▶ [PROBLEM DETAILS]
Will you quote precisely the lines that run from the top of the material below to the line containing "AuthorityApply.v", both ends included?

▶ [THE DATA]
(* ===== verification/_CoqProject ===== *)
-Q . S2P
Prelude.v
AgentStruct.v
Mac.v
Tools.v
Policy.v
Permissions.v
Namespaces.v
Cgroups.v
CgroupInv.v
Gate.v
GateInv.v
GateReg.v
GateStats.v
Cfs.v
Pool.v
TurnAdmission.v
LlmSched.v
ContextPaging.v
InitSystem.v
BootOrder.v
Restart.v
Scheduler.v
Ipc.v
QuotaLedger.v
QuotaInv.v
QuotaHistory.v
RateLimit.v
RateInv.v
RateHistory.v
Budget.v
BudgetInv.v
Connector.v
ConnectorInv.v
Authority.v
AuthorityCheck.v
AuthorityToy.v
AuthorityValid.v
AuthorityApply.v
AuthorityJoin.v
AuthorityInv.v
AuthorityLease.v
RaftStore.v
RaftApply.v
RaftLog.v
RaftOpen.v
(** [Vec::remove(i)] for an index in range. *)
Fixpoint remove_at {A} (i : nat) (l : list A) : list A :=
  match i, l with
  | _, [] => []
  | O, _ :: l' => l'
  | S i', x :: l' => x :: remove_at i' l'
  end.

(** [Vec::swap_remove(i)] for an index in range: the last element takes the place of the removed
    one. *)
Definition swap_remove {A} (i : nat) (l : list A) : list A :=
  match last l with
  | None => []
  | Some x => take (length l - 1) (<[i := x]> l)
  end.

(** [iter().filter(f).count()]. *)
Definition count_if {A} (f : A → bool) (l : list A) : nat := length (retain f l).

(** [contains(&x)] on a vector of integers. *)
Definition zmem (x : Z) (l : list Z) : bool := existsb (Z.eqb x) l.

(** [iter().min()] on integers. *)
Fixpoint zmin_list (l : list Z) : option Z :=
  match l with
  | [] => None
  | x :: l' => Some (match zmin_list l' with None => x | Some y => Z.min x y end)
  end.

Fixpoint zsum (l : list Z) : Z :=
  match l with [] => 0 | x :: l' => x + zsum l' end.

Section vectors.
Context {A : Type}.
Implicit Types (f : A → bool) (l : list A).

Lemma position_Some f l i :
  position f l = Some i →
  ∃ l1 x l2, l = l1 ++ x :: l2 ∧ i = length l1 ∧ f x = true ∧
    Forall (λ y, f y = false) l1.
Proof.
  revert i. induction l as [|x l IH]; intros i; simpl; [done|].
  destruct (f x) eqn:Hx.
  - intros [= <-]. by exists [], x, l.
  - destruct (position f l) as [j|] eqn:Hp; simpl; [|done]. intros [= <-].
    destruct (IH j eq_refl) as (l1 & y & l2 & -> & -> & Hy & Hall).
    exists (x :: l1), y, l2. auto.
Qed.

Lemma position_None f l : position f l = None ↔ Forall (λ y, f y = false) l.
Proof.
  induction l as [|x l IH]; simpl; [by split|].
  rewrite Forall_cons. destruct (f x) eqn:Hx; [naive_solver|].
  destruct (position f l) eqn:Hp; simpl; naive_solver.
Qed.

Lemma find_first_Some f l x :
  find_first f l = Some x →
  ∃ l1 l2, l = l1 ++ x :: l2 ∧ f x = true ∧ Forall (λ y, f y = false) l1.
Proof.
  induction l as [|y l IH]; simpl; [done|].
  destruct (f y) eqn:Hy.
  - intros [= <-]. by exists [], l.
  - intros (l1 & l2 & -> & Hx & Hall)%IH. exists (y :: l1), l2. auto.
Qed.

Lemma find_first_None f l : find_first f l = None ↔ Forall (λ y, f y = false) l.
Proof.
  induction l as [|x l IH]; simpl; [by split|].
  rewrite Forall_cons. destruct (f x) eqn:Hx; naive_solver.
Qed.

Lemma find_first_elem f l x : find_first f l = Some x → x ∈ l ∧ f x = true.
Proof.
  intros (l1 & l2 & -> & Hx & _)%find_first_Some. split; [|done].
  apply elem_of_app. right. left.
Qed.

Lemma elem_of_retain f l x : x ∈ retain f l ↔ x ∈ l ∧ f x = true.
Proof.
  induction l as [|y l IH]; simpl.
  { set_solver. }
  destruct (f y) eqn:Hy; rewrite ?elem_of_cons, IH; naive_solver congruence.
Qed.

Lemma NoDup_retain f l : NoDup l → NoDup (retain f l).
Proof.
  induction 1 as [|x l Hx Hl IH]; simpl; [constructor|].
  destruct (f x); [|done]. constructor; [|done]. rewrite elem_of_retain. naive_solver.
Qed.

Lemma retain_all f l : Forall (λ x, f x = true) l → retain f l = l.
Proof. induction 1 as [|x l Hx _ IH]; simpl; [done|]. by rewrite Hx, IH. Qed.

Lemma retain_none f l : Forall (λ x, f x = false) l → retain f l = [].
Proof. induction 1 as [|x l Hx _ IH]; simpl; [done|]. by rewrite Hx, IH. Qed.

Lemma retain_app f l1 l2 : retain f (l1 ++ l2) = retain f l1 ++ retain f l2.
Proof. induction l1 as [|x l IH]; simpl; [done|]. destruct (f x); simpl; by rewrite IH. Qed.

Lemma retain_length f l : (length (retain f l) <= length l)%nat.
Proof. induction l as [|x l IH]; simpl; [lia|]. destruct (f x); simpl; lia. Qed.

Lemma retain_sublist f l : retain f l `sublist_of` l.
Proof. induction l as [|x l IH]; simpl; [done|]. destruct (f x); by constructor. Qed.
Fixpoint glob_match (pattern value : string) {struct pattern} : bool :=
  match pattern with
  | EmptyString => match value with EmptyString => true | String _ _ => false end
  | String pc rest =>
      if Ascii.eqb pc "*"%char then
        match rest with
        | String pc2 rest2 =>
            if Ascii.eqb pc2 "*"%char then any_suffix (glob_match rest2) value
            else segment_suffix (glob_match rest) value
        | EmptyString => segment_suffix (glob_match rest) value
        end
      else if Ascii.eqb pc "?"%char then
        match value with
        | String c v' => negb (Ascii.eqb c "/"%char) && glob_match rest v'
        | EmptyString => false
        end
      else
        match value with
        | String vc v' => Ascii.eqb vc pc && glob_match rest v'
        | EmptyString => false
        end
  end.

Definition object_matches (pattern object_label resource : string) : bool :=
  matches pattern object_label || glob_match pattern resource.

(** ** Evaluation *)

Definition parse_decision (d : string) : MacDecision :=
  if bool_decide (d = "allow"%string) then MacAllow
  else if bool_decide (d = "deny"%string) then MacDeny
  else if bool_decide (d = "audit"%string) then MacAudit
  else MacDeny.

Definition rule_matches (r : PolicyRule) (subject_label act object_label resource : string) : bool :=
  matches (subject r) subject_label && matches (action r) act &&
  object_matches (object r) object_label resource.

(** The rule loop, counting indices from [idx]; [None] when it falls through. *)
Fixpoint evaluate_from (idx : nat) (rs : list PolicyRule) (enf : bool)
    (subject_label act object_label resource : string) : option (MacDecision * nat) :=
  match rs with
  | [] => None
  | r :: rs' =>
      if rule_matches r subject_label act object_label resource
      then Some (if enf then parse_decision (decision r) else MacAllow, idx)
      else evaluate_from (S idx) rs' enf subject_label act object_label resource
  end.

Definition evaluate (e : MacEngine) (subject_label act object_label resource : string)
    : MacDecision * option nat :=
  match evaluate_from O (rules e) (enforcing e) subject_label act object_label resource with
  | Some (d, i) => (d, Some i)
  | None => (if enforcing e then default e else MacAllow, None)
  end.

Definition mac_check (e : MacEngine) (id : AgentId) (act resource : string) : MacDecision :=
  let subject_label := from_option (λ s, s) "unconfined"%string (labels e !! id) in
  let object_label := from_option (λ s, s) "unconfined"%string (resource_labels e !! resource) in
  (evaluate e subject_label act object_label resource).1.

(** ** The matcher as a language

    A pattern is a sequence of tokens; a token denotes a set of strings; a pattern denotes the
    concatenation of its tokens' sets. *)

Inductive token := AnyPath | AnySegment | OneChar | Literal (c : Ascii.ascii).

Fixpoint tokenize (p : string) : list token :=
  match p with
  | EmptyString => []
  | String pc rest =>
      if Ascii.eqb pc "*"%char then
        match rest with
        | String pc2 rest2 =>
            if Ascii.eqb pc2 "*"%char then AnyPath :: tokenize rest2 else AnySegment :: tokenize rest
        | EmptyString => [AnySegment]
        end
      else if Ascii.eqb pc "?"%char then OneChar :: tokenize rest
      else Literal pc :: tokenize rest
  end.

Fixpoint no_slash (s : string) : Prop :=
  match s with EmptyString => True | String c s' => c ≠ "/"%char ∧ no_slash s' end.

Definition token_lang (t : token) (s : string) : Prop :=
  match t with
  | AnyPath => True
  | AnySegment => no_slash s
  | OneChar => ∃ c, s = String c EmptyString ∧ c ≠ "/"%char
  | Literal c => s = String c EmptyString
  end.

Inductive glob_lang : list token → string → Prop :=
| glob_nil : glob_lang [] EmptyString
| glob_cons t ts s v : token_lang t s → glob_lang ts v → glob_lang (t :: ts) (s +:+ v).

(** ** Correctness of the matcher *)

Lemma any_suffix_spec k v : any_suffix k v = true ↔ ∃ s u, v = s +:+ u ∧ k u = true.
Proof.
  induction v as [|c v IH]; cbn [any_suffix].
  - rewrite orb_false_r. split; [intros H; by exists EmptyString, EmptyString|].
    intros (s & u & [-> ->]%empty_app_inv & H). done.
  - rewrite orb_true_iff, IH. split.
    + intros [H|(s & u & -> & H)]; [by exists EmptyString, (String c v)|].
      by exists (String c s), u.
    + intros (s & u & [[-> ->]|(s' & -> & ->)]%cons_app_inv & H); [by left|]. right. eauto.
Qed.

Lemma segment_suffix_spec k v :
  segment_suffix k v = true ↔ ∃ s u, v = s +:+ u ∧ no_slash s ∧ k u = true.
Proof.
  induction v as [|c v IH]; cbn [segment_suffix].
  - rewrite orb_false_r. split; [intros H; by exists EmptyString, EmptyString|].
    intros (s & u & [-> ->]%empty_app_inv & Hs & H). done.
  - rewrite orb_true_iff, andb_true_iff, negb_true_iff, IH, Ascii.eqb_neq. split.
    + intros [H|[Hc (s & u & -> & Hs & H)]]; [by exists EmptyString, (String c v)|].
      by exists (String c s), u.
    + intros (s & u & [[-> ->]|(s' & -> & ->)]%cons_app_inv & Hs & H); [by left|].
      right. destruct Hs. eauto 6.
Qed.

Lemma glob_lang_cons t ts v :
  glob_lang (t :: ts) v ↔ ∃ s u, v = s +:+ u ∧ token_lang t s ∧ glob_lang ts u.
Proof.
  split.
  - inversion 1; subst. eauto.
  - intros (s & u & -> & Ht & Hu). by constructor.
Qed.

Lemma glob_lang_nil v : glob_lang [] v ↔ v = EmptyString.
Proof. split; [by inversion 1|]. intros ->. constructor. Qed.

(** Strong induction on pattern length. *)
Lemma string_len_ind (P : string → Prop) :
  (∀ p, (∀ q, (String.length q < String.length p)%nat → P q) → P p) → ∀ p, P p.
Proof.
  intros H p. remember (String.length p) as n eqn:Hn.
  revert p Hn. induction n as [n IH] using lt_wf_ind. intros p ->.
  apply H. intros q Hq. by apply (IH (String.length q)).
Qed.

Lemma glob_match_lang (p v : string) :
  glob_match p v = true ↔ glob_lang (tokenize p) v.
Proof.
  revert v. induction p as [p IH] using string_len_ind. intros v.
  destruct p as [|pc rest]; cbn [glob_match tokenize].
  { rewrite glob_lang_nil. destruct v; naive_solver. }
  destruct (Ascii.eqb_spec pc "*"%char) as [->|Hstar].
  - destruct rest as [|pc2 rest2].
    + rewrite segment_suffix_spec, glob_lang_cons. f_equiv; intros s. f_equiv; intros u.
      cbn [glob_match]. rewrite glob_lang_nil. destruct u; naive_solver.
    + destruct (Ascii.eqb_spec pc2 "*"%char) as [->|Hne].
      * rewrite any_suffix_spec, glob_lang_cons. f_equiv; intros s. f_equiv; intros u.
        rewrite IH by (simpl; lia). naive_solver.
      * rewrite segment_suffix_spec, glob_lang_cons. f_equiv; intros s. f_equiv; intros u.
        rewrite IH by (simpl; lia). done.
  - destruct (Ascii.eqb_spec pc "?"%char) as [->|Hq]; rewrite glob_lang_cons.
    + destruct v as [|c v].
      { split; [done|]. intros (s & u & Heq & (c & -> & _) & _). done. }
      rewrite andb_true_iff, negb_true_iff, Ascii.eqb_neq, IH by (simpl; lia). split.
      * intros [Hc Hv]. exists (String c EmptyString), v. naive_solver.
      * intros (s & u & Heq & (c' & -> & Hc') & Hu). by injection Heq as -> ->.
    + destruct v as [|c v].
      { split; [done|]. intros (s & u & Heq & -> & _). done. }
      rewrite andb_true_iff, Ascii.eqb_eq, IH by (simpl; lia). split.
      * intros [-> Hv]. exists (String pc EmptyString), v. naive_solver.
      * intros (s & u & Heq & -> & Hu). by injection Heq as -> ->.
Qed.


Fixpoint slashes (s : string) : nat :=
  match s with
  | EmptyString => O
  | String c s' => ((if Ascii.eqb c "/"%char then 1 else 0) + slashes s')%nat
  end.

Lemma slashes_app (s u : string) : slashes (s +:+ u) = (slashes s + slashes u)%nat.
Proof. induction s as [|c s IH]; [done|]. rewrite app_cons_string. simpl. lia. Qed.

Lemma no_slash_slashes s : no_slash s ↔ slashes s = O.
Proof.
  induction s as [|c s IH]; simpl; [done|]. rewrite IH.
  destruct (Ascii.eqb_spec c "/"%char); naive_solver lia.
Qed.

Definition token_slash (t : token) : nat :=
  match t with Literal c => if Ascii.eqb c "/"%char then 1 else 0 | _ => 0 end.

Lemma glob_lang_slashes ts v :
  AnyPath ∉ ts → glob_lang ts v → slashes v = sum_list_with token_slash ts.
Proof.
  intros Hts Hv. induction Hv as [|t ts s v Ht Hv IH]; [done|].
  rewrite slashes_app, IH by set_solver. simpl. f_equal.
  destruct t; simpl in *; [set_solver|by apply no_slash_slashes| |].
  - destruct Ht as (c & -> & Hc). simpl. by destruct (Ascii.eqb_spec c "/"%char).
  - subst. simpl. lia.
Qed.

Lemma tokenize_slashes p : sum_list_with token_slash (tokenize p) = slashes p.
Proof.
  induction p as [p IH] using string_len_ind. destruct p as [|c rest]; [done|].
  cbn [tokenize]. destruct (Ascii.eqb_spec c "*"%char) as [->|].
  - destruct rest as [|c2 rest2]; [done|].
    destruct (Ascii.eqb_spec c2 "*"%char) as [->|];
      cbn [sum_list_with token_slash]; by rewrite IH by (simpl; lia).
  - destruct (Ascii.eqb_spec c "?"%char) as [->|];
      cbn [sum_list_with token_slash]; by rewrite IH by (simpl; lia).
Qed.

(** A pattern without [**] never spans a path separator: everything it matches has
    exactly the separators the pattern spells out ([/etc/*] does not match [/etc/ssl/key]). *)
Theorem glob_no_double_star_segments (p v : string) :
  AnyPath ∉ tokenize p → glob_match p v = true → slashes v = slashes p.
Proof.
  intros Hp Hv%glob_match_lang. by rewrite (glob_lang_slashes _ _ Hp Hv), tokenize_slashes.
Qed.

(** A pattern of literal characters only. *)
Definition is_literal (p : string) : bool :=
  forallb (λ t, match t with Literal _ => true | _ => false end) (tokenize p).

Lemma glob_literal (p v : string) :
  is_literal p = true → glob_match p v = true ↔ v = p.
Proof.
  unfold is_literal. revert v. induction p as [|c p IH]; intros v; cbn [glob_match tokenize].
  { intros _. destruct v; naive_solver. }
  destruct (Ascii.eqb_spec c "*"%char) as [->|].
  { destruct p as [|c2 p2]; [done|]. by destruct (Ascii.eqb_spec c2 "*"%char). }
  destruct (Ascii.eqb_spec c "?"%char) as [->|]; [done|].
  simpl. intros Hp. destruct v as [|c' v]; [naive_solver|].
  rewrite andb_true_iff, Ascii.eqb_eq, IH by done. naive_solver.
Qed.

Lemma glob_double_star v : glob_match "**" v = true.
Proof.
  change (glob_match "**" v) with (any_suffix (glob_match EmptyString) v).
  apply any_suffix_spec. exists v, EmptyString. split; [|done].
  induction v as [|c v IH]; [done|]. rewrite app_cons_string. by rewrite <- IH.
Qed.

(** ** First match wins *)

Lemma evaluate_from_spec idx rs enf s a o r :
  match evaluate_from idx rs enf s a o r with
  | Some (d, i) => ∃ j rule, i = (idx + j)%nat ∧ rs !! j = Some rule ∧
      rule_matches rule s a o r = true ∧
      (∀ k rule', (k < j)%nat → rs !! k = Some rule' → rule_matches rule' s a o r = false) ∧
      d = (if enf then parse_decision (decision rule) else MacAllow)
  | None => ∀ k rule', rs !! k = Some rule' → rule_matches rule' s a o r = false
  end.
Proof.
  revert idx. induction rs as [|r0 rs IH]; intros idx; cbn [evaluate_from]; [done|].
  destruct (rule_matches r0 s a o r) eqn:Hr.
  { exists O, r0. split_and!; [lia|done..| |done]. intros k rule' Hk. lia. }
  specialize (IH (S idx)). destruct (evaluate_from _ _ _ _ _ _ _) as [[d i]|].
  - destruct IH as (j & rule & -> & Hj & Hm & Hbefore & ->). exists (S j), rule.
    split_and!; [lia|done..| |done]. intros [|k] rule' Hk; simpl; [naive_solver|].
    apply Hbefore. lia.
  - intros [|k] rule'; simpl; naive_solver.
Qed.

▶ [SOLVED EXERCISE]
(* ===== verification/_CoqProject ===== *)
-Q . S2P
Prelude.v
AgentStruct.v
Mac.v
Tools.v
Policy.v
Permissions.v
Namespaces.v
Cgroups.v
CgroupInv.v
Gate.v
GateInv.v
GateReg.v
GateStats.v
Cfs.v
Pool.v
TurnAdmission.v
LlmSched.v
ContextPaging.v
InitSystem.v
BootOrder.v
Restart.v
Scheduler.v
Ipc.v
QuotaLedger.v
QuotaInv.v
QuotaHistory.v
RateLimit.v
RateInv.v
RateHistory.v
Budget.v
BudgetInv.v
Connector.v
ConnectorInv.v
Authority.v
AuthorityCheck.v
AuthorityToy.v
AuthorityValid.v
AuthorityApply.v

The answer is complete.